### Work required
Could you print, exactly as they stand, the lines from the one holding "(secret : SymKey)" to the end of the data below, and nothing more?

### Dataset records
(* ===== verification/ServerProps.v ===== *)
(** * The broker's server, refined

    In local mode the server is a machine on the tables of [ServerTables] and one finite map
    of blocks per repository, whichever stores hold them and whenever they are opened. In
    core mode it never gets to a block. *)

From stdpp Require Import functions.
From S2P Require Import Prelude Serde Types Block Store Object Utils Branch NetTypes NetErrors.
From S2P Require Import ObjectTree ObjectStore ObjectSim BrokerStore BrokerRows BrokerTables.
From S2P Require Import AccountProps PeerProps OverlayProps ConfigProps ServerTables Server ServerSim.
From S2P Require Import Bare BareTypes NetBare LmdbRepoStore LmdbView LmdbMem LmdbProps LmdbServed.

(** ** The calls of a server *)

Inductive block_op : Type :=
  | OpPutBlock (b : Block)
  | OpGetBlock (id : BlockId) (include_children : bool)
  | OpDelObject (id : ObjectId)
  | OpPinObject (id : ObjectId)
  | OpUnpinObject (id : ObjectId)
  | OpSyncBranch (heads known_heads : list ObjectId) (known_commits : BloomFilter).
Inductive server_call : Type :=
  | CallAddUser (admin_user user_id : PubKey) (sig : Sig)
  | CallConnect (overlay : OverlayId)
  | CallJoin (overlay : OverlayId) (repo : option PubKey) (secret : SymKey)
      (peers : list PeerAdvert) (random : array 32) (secs : u64)
  | CallBlocks (overlay : OverlayId) (op : block_op).
Inductive server_resp : Type :=
  | RUnit (r : result unit ProtocolError)
  | RBlocks (r : result (list Block) ProtocolError).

### Written response
  | CallJoin (overlay : OverlayId) (repo : option PubKey) (secret : SymKey)
      (peers : list PeerAdvert) (random : array 32) (secs : u64)
  | CallBlocks (overlay : OverlayId) (op : block_op).
Inductive server_resp : Type :=
  | RUnit (r : result unit ProtocolError)
  | RBlocks (r : result (list Block) ProtocolError).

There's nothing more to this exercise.